Saved data entries:
^^^^^^^^

(** The same, once the alive reply to request 0 has also come in: the
    alive check is written and the session request is about to be sent
    with request id 1. *)
Lemma handshake_after_alive cmd s o hello alive rest pid
    (Qret : unit -> Session * OS -> Prop) Qerr Qblock :
  healthy s (frame hello ++ frame alive ++ rest) ->
  carries hello [muxMsgHello; muxVersion] ->
  carries alive [muxIsAlive; 0; pid] ->
  (forall s3,
     healthy s3 rest ->
     grows (handshake_requests (term s) cmd) s s3 ->
     ctrlReqid s3 = 1 ->
     wp (sshMuxPassFileDescriptors ;;
         s <- onSession get ;;
         (if negb (String.eqb (term s) EmptyString) then makeRawTerm else ret tt) ;;
         closeRemote lmuxStdin rmuxStdin ;;
         closeRemote lmuxStdout rmuxStdout ;;
         closeRemote lmuxStderr rmuxStderr) (s3, o) Qret Qerr Qblock) ->
  wp (requestMuxSession cmd) (s, o) Qret Qerr Qblock.
Proof.
  intros Hh Hp Ha Hk.
  apply (handshake_after_hello cmd s o hello _ _ _ _ Hh Hp).
  intros s1 H1 G1 R1.
  apply wp_bind, wp_onSession. cbn [fst snd].
  eapply wp_mono;
    [apply (sshMuxAliveCheck_replied s1 alive rest muxIsAlive 0 pid H1 Ha)
    | | | now intros].
  2:{ intros e s2 (_ & _ & [Hne|Hne]); exfalso; [now apply Hne | lia]. }
  intros _ s2 (_ & _ & H2 & G2 & R2). cbv beta.
  apply wp_bind, wp_onSession. cbn [fst snd].
  eapply wp_mono;
    [apply (sshMuxNewSession_sent cmd s2 rest H2) | | now intros | now intros].
  intros _ s3 (H3 & G3 & R3). cbv beta.
  apply Hk; [exact H3 | | lia].
  rewrite R1 in G2. change (uint32 0) with 0 in G2.
  rewrite (newSessionMsg_request_id s2 cmd 1) in G3; [|lia|lia].
  replace (term s2) with (term s) in G3
    by (destruct G1 as [_ T1]; destruct G2 as [_ T2]; congruence).
  apply (grows_trans _ _ _ _ _ G1) in G2.
  apply (grows_trans _ _ _ _ _ G2) in G3. exact G3.
Qed.

End HandshakeWrites.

^^^^^^^^

▶ _EXERCISE BRIEF_
As you read the records above, find each line that contains "exact" and copy it.

▶ _EXERCISE RESPONSE_
  apply Hk; [exact H3 | | lia].
  apply (grows_trans _ _ _ _ _ G2) in G3. exact G3.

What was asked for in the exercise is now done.